> **THE TASK**: Write out each line of the entries below that holds the word "columns".

> **AVAILABLE DATA**:
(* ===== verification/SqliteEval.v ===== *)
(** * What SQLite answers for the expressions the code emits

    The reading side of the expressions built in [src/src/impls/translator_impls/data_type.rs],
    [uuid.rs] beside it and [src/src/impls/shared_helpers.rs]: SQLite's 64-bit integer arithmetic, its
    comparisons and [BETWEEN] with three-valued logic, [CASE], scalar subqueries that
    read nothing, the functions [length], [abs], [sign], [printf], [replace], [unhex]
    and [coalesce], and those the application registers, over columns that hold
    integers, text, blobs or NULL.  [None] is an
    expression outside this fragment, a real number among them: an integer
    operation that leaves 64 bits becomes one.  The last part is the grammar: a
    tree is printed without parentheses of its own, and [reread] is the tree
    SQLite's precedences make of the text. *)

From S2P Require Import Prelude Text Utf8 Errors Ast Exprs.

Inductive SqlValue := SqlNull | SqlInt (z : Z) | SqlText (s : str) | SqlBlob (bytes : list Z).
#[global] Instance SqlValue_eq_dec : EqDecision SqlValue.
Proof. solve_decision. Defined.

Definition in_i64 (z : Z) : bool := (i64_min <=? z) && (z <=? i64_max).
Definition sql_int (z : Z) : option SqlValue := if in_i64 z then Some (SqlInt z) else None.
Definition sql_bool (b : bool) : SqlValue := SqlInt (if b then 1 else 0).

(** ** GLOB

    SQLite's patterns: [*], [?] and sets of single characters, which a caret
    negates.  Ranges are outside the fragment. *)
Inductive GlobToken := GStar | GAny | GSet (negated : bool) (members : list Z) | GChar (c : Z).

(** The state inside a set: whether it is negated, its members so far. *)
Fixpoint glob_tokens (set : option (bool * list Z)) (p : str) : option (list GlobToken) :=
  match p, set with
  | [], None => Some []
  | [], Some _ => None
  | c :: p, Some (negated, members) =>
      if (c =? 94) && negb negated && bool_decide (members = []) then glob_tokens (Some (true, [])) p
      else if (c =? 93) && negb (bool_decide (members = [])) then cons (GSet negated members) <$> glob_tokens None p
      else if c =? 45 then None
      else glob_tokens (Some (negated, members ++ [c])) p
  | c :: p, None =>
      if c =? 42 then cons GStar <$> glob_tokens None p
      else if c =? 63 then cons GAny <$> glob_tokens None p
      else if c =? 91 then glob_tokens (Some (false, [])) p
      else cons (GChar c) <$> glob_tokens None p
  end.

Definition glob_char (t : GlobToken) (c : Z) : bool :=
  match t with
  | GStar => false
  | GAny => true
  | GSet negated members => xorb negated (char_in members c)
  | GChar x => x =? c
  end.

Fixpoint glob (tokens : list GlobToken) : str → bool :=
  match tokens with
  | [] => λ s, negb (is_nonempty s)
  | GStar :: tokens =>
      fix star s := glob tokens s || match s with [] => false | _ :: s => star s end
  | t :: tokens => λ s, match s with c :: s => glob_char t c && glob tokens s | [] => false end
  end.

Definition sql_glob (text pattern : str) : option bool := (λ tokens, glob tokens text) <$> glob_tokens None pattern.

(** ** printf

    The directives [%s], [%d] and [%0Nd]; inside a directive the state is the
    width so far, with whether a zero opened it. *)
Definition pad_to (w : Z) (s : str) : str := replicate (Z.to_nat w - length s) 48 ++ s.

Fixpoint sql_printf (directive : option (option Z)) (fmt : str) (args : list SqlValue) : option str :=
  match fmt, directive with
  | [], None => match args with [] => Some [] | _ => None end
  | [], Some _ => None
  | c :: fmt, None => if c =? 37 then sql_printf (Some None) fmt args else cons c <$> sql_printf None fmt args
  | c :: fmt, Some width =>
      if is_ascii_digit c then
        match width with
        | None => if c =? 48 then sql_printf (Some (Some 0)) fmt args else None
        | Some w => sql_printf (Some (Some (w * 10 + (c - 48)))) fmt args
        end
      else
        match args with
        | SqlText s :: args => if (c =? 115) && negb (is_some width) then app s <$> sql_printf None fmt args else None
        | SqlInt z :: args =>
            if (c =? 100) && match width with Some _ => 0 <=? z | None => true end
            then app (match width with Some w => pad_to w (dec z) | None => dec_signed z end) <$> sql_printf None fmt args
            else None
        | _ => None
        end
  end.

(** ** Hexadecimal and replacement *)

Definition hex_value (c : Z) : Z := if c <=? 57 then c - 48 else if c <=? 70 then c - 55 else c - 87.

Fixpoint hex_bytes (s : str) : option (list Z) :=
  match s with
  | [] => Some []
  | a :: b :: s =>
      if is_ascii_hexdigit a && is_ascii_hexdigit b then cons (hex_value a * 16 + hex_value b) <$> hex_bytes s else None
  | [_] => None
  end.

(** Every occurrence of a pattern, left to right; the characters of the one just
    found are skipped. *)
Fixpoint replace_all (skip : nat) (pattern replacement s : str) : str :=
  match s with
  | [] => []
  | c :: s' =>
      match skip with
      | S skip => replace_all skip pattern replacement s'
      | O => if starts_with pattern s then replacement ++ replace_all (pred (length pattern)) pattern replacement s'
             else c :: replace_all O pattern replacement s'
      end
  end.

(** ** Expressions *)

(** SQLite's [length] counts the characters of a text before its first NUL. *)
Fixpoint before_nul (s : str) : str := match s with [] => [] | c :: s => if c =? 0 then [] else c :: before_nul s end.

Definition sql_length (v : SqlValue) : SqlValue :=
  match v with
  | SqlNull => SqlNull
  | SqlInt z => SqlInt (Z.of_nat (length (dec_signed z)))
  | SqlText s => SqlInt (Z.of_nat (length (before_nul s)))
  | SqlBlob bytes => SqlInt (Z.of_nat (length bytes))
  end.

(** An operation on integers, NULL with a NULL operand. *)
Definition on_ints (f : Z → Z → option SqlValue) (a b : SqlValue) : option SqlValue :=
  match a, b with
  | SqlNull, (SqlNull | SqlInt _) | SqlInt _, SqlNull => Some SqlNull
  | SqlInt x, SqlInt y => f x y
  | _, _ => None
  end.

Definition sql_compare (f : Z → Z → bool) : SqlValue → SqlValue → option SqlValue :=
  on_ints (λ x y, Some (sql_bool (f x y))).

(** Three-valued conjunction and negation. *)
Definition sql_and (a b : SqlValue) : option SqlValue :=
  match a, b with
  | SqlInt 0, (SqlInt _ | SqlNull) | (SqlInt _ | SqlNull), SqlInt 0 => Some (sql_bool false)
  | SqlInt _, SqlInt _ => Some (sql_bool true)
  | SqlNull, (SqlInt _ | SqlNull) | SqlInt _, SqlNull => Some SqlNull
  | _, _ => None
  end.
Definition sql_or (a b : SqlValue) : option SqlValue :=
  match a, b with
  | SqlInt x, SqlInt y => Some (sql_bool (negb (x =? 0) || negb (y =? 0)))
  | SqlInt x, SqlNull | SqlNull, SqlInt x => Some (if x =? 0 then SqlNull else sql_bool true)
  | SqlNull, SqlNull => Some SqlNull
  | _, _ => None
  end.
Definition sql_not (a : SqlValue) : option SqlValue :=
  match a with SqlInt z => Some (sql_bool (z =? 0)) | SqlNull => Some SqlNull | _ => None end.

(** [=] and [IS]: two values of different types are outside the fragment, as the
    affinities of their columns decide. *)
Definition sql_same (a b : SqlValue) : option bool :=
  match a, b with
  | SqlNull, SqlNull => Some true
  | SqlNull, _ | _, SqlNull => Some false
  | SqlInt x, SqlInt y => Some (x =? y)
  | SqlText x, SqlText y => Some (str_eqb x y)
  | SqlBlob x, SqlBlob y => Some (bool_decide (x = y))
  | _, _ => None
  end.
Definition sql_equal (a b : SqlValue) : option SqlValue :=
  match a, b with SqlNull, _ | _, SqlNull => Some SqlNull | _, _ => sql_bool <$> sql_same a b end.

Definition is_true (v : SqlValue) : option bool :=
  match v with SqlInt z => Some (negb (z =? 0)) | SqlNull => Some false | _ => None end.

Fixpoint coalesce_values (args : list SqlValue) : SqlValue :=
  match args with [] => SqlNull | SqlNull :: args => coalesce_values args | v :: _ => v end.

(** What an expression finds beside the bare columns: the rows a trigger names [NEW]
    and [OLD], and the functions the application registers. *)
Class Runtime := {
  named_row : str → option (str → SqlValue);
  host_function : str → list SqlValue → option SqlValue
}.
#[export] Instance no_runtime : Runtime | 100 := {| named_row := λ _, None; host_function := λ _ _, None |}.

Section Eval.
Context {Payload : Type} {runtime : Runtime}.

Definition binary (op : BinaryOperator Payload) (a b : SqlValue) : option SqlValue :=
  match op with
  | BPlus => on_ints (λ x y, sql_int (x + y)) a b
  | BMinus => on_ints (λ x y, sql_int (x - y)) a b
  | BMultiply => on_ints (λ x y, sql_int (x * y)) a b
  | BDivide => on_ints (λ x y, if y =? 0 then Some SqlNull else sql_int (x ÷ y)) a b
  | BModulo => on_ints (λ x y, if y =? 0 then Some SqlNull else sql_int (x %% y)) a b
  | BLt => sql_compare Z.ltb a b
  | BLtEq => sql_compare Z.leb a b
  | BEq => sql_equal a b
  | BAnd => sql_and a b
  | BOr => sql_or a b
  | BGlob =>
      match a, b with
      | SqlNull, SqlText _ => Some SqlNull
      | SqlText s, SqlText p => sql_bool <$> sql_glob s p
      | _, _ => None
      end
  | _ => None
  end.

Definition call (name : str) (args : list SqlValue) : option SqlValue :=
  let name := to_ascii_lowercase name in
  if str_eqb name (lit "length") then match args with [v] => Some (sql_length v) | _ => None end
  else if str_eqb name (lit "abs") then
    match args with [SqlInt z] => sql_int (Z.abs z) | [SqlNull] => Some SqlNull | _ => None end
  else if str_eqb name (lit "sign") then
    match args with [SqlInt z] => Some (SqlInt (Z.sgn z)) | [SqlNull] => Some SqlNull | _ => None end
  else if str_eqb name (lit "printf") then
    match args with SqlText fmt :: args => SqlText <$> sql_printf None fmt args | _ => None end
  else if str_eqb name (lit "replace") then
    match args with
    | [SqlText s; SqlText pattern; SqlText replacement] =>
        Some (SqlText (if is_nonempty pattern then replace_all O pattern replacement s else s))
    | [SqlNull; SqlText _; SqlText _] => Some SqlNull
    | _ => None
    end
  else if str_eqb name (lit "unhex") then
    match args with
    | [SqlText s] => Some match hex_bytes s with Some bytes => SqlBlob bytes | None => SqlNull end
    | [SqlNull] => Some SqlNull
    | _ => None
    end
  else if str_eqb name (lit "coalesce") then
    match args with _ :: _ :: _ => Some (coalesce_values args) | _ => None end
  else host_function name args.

> **SOLUTION FOR THIS PROBLEM**:
    and [coalesce], and those the application registers, over columns that hold
    affinities of their columns decide. *)
(** What an expression finds beside the bare columns: the rows a trigger names [NEW]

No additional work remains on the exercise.